According to the Financial Conduct Authority (FCA), swap redress payments reached £158.6 million last month, up from £81.2m in November. Director of supervision Clive Adamson said banks have “picked up the pace” since the watchdog wrote to the bosses of the UK’s four largest banks to speed up the compensation process.
Adamson said: “May remains the target for all offers to have been sent out and the banks involved are working towards that. Any affected business that has been invited to join the scheme and hasn’t needs to act now so they can receive the redress they’re due.”
A total of 1,040 offers of compensation had been accepted by the end of last month, with an average payout of £152,500 – more than triple the £50,000 average seen in August.
The figures also show that 96 per cent of swaps had been mis-sold. The products were marketed as protection against rising borrowing costs, but the financial crisis caused rates to slide and many firms faced stiff penalties to get out of the deals.
Royal Bank of Scotland, which has by far the largest amount of outstanding claims, has now made 1,505 offers of compensation, and 23 per cent of its customers have been told the outcome of their case.
An RBS spokesman said: “We are committed to ensuring that all those that were mis-sold these products get fair and reasonable redress. We are working hard to process cases as quickly as possible prioritising those businesses that are most in distress first.”

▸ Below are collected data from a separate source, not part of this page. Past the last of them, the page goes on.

(** The states reachable from start-up. *)
Inductive cam_reachable (targets : gmap string CamData) : CamSys -> Prop :=
  | cam_reach_init : cam_reachable targets cam_init
  | cam_reach_step ev cs :
      cam_reachable targets cs -> cam_reachable targets (cam_step targets ev cs).

(** A run of frames. *)
Definition camera_frames (times : list Q) (cs : CamSys) : CamSys :=
  fold_left (fun c t => camera_frame t c) times cs.

End CameraOps.

(** The camera buttons (main.js:873-881): label and camera name. *)
Definition camera_buttons : list (string * string) :=
  [("Front", "Cam_Front"); ("Side", "Cam_Side"); ("Camera", "Cam_Camera");
   ("Capture", "Cam_Capture"); ("Power", "Cam_Power"); ("Lenses", "Cam_Lenses");
   ("Free", FREE_CAMERA)].

(** ** A computable instance for the witnesses

    [Quaternion.slerp] returns its start for [t === 0] and its end for
    [t === 1]; in between it computes with [sqrt] and [atan2].  The
    witnesses only evaluate the endpoints, so the middle is filled by the
    componentwise blend.  [lookAt] and the orbit step are left as the
    identity: the witnesses do not observe them. *)
Definition endpoint_slerp (a b : Quat) (t : Q) : Quat :=
  if Qeq_bool t 0 then a
  else if Qeq_bool t 1 then b
  else mkQuat (qx a + (qx b - qx a) * t) (qy a + (qy b - qy a) * t)
              (qz a + (qz b - qz a) * t) (qw a + (qw b - qw a) * t).

Lemma endpoint_slerp_0 a b t : t == 0 -> endpoint_slerp a b t = a.
Proof. intros H. unfold endpoint_slerp. apply Qeq_bool_iff in H. by rewrite H. Qed.

Lemma endpoint_slerp_1 a b t : t == 1 -> endpoint_slerp a b t = b.
Proof.
  intros H. unfold endpoint_slerp. destruct (Qeq_bool t 0) eqn:E0.
  - apply Qeq_bool_iff in E0. rewrite E0 in H. discriminate.
  - apply Qeq_bool_iff in H. by rewrite H.
Qed.

Definition witness_ops : ThreeOps := {|
  slerp := endpoint_slerp; slerp_at_0 := endpoint_slerp_0; slerp_at_1 := endpoint_slerp_1;
  lookAt_quat := fun _ _ => quat_identity; orbit_update := fun _ c => c |}.

(** An illustrative camera table: the model file is not part of the
    repository, so the poses are made up; the names are those of the
    camera buttons. *)
Definition sample_cameras : gmap string CamData :=
  list_to_map
    [("Cam_Front", mkCamData (mkVec3 0 0 1) (mkQuat 0 0 0 1) vec_zero 35);
     ("Cam_Lenses", mkCamData (mkVec3 0 (1#10) (6#10)) (mkQuat 0 (1#2) 0 (1#2)) vec_zero 30);
     (FREE_CAMERA, mkCamData (mkVec3 1 1 1) (mkQuat 0 0 0 1) vec_zero 50)].

(** ** Lemmas on one frame *)

Section CameraProofs.
Context {ops : ThreeOps}.

(** [transition] with [active] cleared. *)
Definition tr_deactivate (T : Transition) : Transition :=
  mkTransition false (tr_startTime T) (tr_duration T) (tr_fromPos T) (tr_toPos T)
               (tr_fromQuat T) (tr_toQuat T).

Lemma le_div_1000 a b : a <= b / 1000 <-> 1000 * a <= b.
Proof.
  split; intros Hle.
  - apply (Qle_trans _ (1000 * (b / 1000))).
    + apply Qmult_le_l; [reflexivity | exact Hle].
    + rewrite Qle_lteq. right. field.
  - apply Qle_shift_div_l; [reflexivity | lra].
Qed.

(** The transition is late at [time]: its progress has reached 1. *)
Definition tr_late (T : Transition) (time : Q) : Prop :=
  tr_startTime T + 1000 * tr_duration T <= time.

#[export] Instance tr_late_dec T time : Decision (tr_late T time).
Proof. unfold tr_late. apply _. Defined.

Lemma tr_late_progress T time :
  0 < tr_duration T -> tr_late T time ->
  Qle_bool 1 (progress ((time - tr_startTime T) / 1000) (tr_duration T)) = true.
Proof.
  unfold tr_late. intros Hd Hl. apply Qle_bool_iff, progress_one_iff; [exact Hd|].
  apply le_div_1000. lra.
Qed.

Lemma tr_not_late_progress T time :
  0 < tr_duration T -> ~ tr_late T time ->
  Qle_bool 1 (progress ((time - tr_startTime T) / 1000) (tr_duration T)) = false.
Proof.
  unfold tr_late. intros Hd Hl. destruct (Qle_bool _ _) eqn:E; [|reflexivity].
  exfalso. apply Hl. apply Qle_bool_iff in E. apply (progress_one_iff _ _ Hd) in E.
  apply le_div_1000 in E. lra.
Qed.

(** Without a transition and without the orbit controls a frame changes nothing. *)
Lemma camera_frame_idle time cs :
  tr_active (cs_transition cs) = false -> ctl_enabled (cs_controls cs) = false ->
  camera_frame time cs = cs.
Proof. intros Ha Hc. unfold camera_frame. rewrite Ha, Hc. reflexivity. Qed.

(** The camera heads for the pose of transition [T] under the name
    [name]: the controls are off and either [T] is still running, or it
    has ended with the camera exactly on [T]'s target pose. *)
Definition heading_to (T : Transition) (name : string) (cs : CamSys) : Prop :=
  ctl_enabled (cs_controls cs) = false /\ cs_active cs = Some name /\
  (cs_transition cs = T \/
   (cs_transition cs = tr_deactivate T /\ cam_position (cs_camera cs) ≡ tr_toPos T /\
    cam_quaternion (cs_camera cs) = tr_toQuat T)).

Lemma camera_frame_heading T name time cs :
  tr_active T = true -> 0 < tr_duration T -> name <> FREE_CAMERA ->
  heading_to T name cs ->
  heading_to T name (camera_frame time cs) /\
  (tr_late T time -> cs_transition (camera_frame time cs) = tr_deactivate T).
Proof.
  intros HT Hd Hn (Hc & Ha & [Htr | (Htr & Hp & Hq)]).
  - assert (Hq : opt_str_eqb (cs_active cs) (Some FREE_CAMERA) = false).
    { rewrite Ha. destruct (opt_str_eqb_spec (Some name) (Some FREE_CAMERA)); congruence. }
    destruct T as [act st du fp tp fq tq]; simpl in HT, Hd; subst act.
    unfold camera_frame. rewrite Htr, Hq.
    cbn [tr_active cs_controls cs_transition cs_camera cs_active tr_startTime tr_duration
         tr_fromPos tr_toPos tr_fromQuat tr_toQuat]. rewrite Hc.
    destruct (decide (tr_late (mkTransition true st du fp tp fq tq) time)) as [Hl|Hl].
    + pose proof (tr_late_progress (mkTransition true st du fp tp fq tq) time Hd Hl) as E. simpl in E. rewrite E.
      split; [|reflexivity]. split; [exact Hc|]. split; [exact Ha|]. right.
      split; [reflexivity|]. simpl. apply Qle_bool_iff in E.
      assert (Ht : progress ((time - st) / 1000) du == 1)
        by (pose proof (progress_le_1 ((time - st) / 1000) du); lra).
      split; [apply vec_lerp_1, ease_1, Ht | apply slerp_at_1, ease_1, Ht].
    + pose proof (tr_not_late_progress (mkTransition true st du fp tp fq tq) time Hd Hl) as E. simpl in E. rewrite E.
      split; [|intros; contradiction]. split; [exact Hc|]. split; [exact Ha|]. by left.
  - rewrite camera_frame_idle by (rewrite ?Htr; auto).
    split; [|intros; exact Htr]. split; [exact Hc|]. split; [exact Ha|]. right. auto.
Qed.

Lemma camera_frames_heading T name times cs :
  tr_active T = true -> 0 < tr_duration T -> name <> FREE_CAMERA ->
  heading_to T name cs -> heading_to T name (camera_frames times cs).
Proof.
  intros HT Hd Hn. revert cs. induction times as [|t ts IH]; intros cs H; [exact H|].
  apply IH, (camera_frame_heading T name t cs HT Hd Hn H).
Qed.

(** Once the transition has ended, frames leave it ended. *)
Lemma camera_frames_ended T name times cs :
  tr_active T = true -> 0 < tr_duration T -> name <> FREE_CAMERA ->
  heading_to T name cs -> cs_transition cs = tr_deactivate T ->
  cs_transition (camera_frames times cs) = tr_deactivate T.
Proof.
  intros HT Hd Hn. revert cs. induction times as [|t ts IH]; intros cs H He; [exact He|].
  simpl. apply IH; [apply (camera_frame_heading T name t cs HT Hd Hn H)|].
  destruct H as (Hc & _ & _). by rewrite camera_frame_idle by (rewrite ?He; auto).
Qed.

Lemma camera_frames_cons t ts cs :
  camera_frames (t :: ts) cs = camera_frames ts (camera_frame t cs).
Proof. reflexivity. Qed.
(* ===== verification/Scene.v ===== *)
(** * The loaded model: node tree, traversal and mesh roles

    The loader delivers a tree of named nodes ([Node]); [traverse] is
    three.js's [Object3D.traverse] order (the node, then each child's
    subtree).  Loading instantiates the tree: every mesh's material becomes
    an object of the material store ([instantiate]), so that a model
    instance is the list of its objects in traversal order, a mesh holding
    the address of its current material.  The role tests are the string
    conditions of [loadModel] and [applyConfig]; [assign_material] is the
    [obj.material = ...] the two traversals of [applyConfig] perform. *)

From S2P Require Import Prelude Materials Camera.

(** What a node of the loaded glTF scene is. *)
Inductive NodeKind :=
  | NCamera (pos : Vec3) (quat : Quat) (fov : Q)   (* world pose, getEffectiveFOV() *)
  | NMesh (mat : Material)                         (* the material the loader built *)
  | NGroup.

Inductive Node := mkNode (name : string) (kind : NodeKind) (children : list Node).

(** What the loader hands to the callback: the scene and the centre of its
    bounding box ([Box3.setFromObject(...).getCenter], main.js:165-167). *)
Record Asset := mkAsset { asset_root : Node; asset_center : Vec3 }.

(** [Object3D.traverse]: pre-order. *)
Fixpoint traverse (n : Node) : list (string * NodeKind) :=
  match n with
  | mkNode nm k ch => (nm, k) :: flat_map traverse ch
  end.

(** An object of a model instance, with the material slot of a mesh. *)
Inductive SKind :=
  | SCamera (pos : Vec3) (quat : Quat) (fov : Q)
  | SMesh (mat : nat)
  | SOther.

Record SObj := mkSObj { so_name : string; so_kind : SKind }.

(** Instantiation: each mesh's material is allocated in the store. *)
Fixpoint instantiate (objs : list (string * NodeKind)) (mats : Store) (next : nat)
  : list SObj * Store * nat :=
  match objs with
  | [] => ([], mats, next)
  | (nm, k) :: rest =>
      match k with
      | NCamera p q f =>
          let '(os, mats', next') := instantiate rest mats next in
          (mkSObj nm (SCamera p q f) :: os, mats', next')
      | NMesh m =>
          let '(mats1, next1) := store_alloc mats next m in
          let '(os, mats', next') := instantiate rest mats1 next1 in
          (mkSObj nm (SMesh next) :: os, mats', next')
      | NGroup =>
          let '(os, mats', next') := instantiate rest mats next in
          (mkSObj nm SOther :: os, mats', next')
      end
  end.

(** ** Roles *)

(** [obj.material?.name?.toLowerCase().includes('glass')] (main.js:203). *)
Definition is_glass_material (m : Material) : bool :=
  js_includes (js_toLowerCase (m_name m)) "glass".

(** [obj.material?.name?.toLowerCase() === 'fake'] (main.js:409). *)
Definition is_fake_material (m : Material) : bool :=
  String.eqb (js_toLowerCase (m_name m)) "fake".

(** [obj.name.includes('Arm_Text')] (main.js:380). *)
Definition is_arm_text_name (n : string) : bool := js_includes n "Arm_Text".

(** [obj.name.includes('Frame') || (obj.name.includes('Arm') &&
     !obj.name.includes('Text'))] (main.js:385-391). *)
Definition is_frame_name (n : string) : bool :=
  js_includes n "Frame" || (js_includes n "Arm" && negb (js_includes n "Text")).

(** The roles of spec section 3, as the first traversal of [applyConfig]
    decides them from the name. *)
Inductive NameRole := RoleArmText | RoleFrame | RoleNone.

Definition name_role (n : string) : NameRole :=
  if is_arm_text_name n then RoleArmText
  else if is_frame_name n then RoleFrame
  else RoleNone.

(** ** Material slots *)

(** The first traversal of [applyConfig] (main.js:376-397): an [Arm_Text]
    mesh gets the arm-text material, a frame or arm mesh the frame
    material, any other mesh keeps its own. *)
Definition role_obj (armText frameMat : nat) (o : SObj) : SObj :=
  match so_kind o with
  | SMesh _ =>
      match name_role (so_name o) with
      | RoleArmText => mkSObj (so_name o) (SMesh armText)
      | RoleFrame => mkSObj (so_name o) (SMesh frameMat)
      | RoleNone => o
      end
  | _ => o
  end.

Definition assign_roles (armText frameMat : nat) (objs : list SObj) : list SObj :=
  map (role_obj armText frameMat) objs.

(** The material addresses of the meshes, in traversal order. *)
Definition mesh_materials (objs : list SObj) : list nat :=
  flat_map (fun o => match so_kind o with SMesh m => [m] | _ => [] end) objs.

(** ** What a load records

    The loader's traversal (main.js:171-240) records each camera under its
    name, with the model centre as target, and builds one glass material
    per mesh whose material is named like glass.  [camera_table] and
    [glass_count] say what that gives for a node tree; [obj_cam] and
    [obj_is_glass] are the same tests on the instantiated objects. *)

Definition node_cam (center : Vec3) (t : gmap string CamData) (nk : string * NodeKind)
  : gmap string CamData :=
  match nk.2 with NCamera p q f => <[nk.1 := mkCamData p q center f]> t | _ => t end.

Definition camera_table (a : Asset) : gmap string CamData :=
  foldl (node_cam (asset_center a)) ∅ (traverse (asset_root a)).

Definition node_is_glass (nk : string * NodeKind) : bool :=
  match nk.2 with NMesh m => is_glass_material m | _ => false end.

Definition glass_count (a : Asset) : nat :=
  List.length (List.filter node_is_glass (traverse (asset_root a))).

Definition obj_cam (center : Vec3) (t : gmap string CamData) (o : SObj) : gmap string CamData :=
  match so_kind o with SCamera p q f => <[so_name o := mkCamData p q center f]> t | _ => t end.

Definition obj_is_glass (st : Store) (o : SObj) : bool :=
  match so_kind o with SMesh id => default false (is_glass_material <$> st !! id) | _ => false end.

(** ** An illustrative asset

    The model file ./models/Standard_Wayfarer.glb is not part of the
    repository.  The witnesses use this tree: the seven cameras of the
    camera buttons, a frame, two arms, two temple texts, two lenses whose
    materials are named like glass, and an interior with the [Fake]
    material. *)

(** A material as GLTFLoader builds it: standard, with the file's name. *)
Definition gltf_material (name : string) : Material :=
  {| m_kind := MeshStandardMaterial; m_name := name; m_color := white;
     m_roughness := 1; m_metalness := 1; m_transparent := false; m_opacity := 1;
     m_depthWrite := true; m_envMapIntensity := 1; m_clearcoat := 0;
     m_clearcoatRoughness := 0; m_ior := 1.5; m_transmission := 0; m_map := None;
     m_alphaMap := None; m_emissiveMap := None; m_emissive := ⟪0, 0, 0⟫;
     m_emissiveIntensity := 1; m_onBeforeCompile := None |}.

Definition leaf (name : string) (k : NodeKind) : Node := mkNode name k [].

Definition sample_asset : Asset :=
  mkAsset
    (mkNode "Scene" NGroup
       [leaf "Cam_Front" (NCamera (mkVec3 0 0 1) (mkQuat 0 0 0 1) 35);
        leaf "Cam_Side" (NCamera (mkVec3 1 0 0) (mkQuat 0 (1#2) 0 (1#2)) 35);
        leaf "Cam_Lenses" (NCamera (mkVec3 0 (1#10) (6#10)) (mkQuat 0 0 0 1) 30);
        leaf "Cam_Free" (NCamera (mkVec3 1 1 1) (mkQuat 0 0 0 1) 50);
        mkNode "Wayfarer" NGroup
          [leaf "Frame" (NMesh (gltf_material "Frame_Mat"));
           leaf "Arm_L" (NMesh (gltf_material "Frame_Mat"));
           leaf "Arm_R" (NMesh (gltf_material "Frame_Mat"));
           leaf "Arm_Text_L" (NMesh (gltf_material "Temples"));
           leaf "Arm_Text_R" (NMesh (gltf_material "Temples"));
           leaf "Lens_L" (NMesh (gltf_material "Glass"));
           leaf "Lens_R" (NMesh (gltf_material "Glass"));
           leaf "Interior" (NMesh (gltf_material "Fake"))]])
    (mkVec3 0 0 0).

(** ** Instantiation *)

(** What [instantiate] gives: addresses only grow, the store below the
    first address is untouched, each mesh's slot is one of the new
    addresses, and the objects carry the cameras and the glass meshes of
    the node list. *)
Lemma instantiate_spec l : forall mats n objs st n',
  instantiate l mats n = (objs, st, n') ->
  (n <= n')%nat /\ (forall id, (id < n)%nat -> st !! id = mats !! id) /\
  (forall o id, o ∈ objs -> so_kind o = SMesh id -> (n <= id < n')%nat) /\
  (forall center t, foldl (obj_cam center) t objs = foldl (node_cam center) t l) /\
  List.length (List.filter (obj_is_glass st) objs) = List.length (List.filter node_is_glass l).
Proof.
  induction l as [|[nm k] rest IH]; intros mats n objs st n' E.
  - injection E as <- <- <-. refine (conj _ (conj _ (conj _ (conj _ _)))); auto.
    intros o id Hin. by apply elem_of_nil in Hin.
  - cbn [instantiate] in E. destruct k as [p q f|m|].
    + destruct (instantiate rest mats n) as [[os st0] n0] eqn:E0. injection E as <- <- <-.
      destruct (IH _ _ _ _ _ E0) as (H1 & H2 & H3 & H4 & H5).
      refine (conj H1 (conj H2 (conj _ (conj _ H5)))); [|intros; apply H4].
      intros o id Hin Hk. apply elem_of_cons in Hin as [->|Hin]; [discriminate|eauto].
    + unfold store_alloc in E.
      destruct (instantiate rest (<[n:=m]> mats) (S n)) as [[os st0] n0] eqn:E0.
      injection E as <- <- <-. destruct (IH _ _ _ _ _ E0) as (H1 & H2 & H3 & H4 & H5).
      refine (conj _ (conj _ (conj _ (conj _ _)))); [lia| | |intros; apply H4|].
      * intros id Hid. rewrite H2 by lia. apply lookup_insert_ne. lia.
      * intros o id Hin Hk. apply elem_of_cons in Hin as [->|Hin].
        -- injection Hk as <-. lia.
        -- specialize (H3 o id Hin Hk). lia.
      * cbn [List.filter]. unfold obj_is_glass at 1. cbn [so_kind node_is_glass snd].
        rewrite H2 by lia. rewrite lookup_insert_eq. simpl.
        destruct (is_glass_material m); simpl; congruence.
    + destruct (instantiate rest mats n) as [[os st0] n0] eqn:E0. injection E as <- <- <-.
      destruct (IH _ _ _ _ _ E0) as (H1 & H2 & H3 & H4 & H5).
      refine (conj H1 (conj H2 (conj _ (conj _ H5)))); [|intros; apply H4].
      intros o id Hin Hk. apply elem_of_cons in Hin as [->|Hin]; [discriminate|eauto].
Qed.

Lloyds Banking Group said more than half of its customers have received a redress statement, “fulfilling the FCA’s request that all banks meet this target before the end of 2013”.
A spokesman added: “The group remains on schedule to communicate redress outcomes to all customers within the 12-month timeline set by the FCA and is committed to settling the redress with customers as quickly as possible.”
However, John Allan, national chairman of the Federation of Small Businesses, said lenders “must not get complacent” and need to make swift progress in paying out the remaining redress in order to rebuild trust.
He said: “It is good that the banks are finally making headway in offering redress for mis-sold rates swap agreements with over £158m paid out, but there are still an estimated 40,000 businesses awaiting redress.”
By the end of December, 18,700 customers had been invited by banks to have their cases reviewed, but 3,700 have yet to take action. Banks will start sending out final reminders over the next few months to encourage as many customers as possible to opt into the scheme, as they face being locked out unless they respond to their original invitation letter within three months.
Anthony Browne, chief executive of the British Bankers’ Association, said: “Anyone who wrongly suffered as a result of having been mis-sold an interest rate hedging product will get appropriate and fair redress.”